Assigned task: In the data below, which lines contain "errno"? List them by copying each one.

Task input:
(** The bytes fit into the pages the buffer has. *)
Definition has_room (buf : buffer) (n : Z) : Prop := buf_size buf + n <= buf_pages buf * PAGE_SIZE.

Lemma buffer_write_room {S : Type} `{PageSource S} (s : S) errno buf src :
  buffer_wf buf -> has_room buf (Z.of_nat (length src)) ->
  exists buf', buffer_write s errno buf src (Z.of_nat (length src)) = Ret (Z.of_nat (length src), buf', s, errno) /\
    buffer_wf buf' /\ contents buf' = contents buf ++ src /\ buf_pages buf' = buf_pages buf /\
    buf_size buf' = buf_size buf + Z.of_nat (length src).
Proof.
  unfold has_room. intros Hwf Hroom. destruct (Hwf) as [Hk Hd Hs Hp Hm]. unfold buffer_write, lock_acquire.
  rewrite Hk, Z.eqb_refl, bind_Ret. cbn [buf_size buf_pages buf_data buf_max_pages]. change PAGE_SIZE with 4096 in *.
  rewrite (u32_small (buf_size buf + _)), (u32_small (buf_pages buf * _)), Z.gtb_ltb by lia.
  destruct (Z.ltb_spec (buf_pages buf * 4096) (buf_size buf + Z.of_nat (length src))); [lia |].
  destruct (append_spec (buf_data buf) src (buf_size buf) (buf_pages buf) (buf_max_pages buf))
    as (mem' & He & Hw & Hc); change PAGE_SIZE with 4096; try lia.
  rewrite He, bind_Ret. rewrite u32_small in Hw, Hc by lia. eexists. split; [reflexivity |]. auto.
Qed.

--

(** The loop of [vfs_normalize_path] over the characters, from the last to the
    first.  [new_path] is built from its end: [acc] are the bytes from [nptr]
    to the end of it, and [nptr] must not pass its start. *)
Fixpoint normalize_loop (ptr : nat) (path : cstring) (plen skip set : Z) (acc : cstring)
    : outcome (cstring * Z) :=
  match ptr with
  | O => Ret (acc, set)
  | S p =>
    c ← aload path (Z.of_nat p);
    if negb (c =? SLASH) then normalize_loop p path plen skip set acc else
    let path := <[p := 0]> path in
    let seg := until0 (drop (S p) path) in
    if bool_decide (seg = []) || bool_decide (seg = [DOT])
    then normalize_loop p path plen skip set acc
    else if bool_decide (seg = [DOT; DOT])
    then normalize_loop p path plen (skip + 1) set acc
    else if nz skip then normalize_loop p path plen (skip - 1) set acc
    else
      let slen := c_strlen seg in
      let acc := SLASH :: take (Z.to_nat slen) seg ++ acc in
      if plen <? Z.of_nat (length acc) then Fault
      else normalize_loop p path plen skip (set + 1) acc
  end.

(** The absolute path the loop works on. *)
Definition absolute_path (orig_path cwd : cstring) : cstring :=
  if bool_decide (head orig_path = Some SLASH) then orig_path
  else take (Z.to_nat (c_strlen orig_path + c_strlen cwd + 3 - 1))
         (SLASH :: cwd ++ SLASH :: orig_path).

Result for this task:
Lemma buffer_write_room {S : Type} `{PageSource S} (s : S) errno buf src :
  exists buf', buffer_write s errno buf src (Z.of_nat (length src)) = Ret (Z.of_nat (length src), buf', s, errno) /\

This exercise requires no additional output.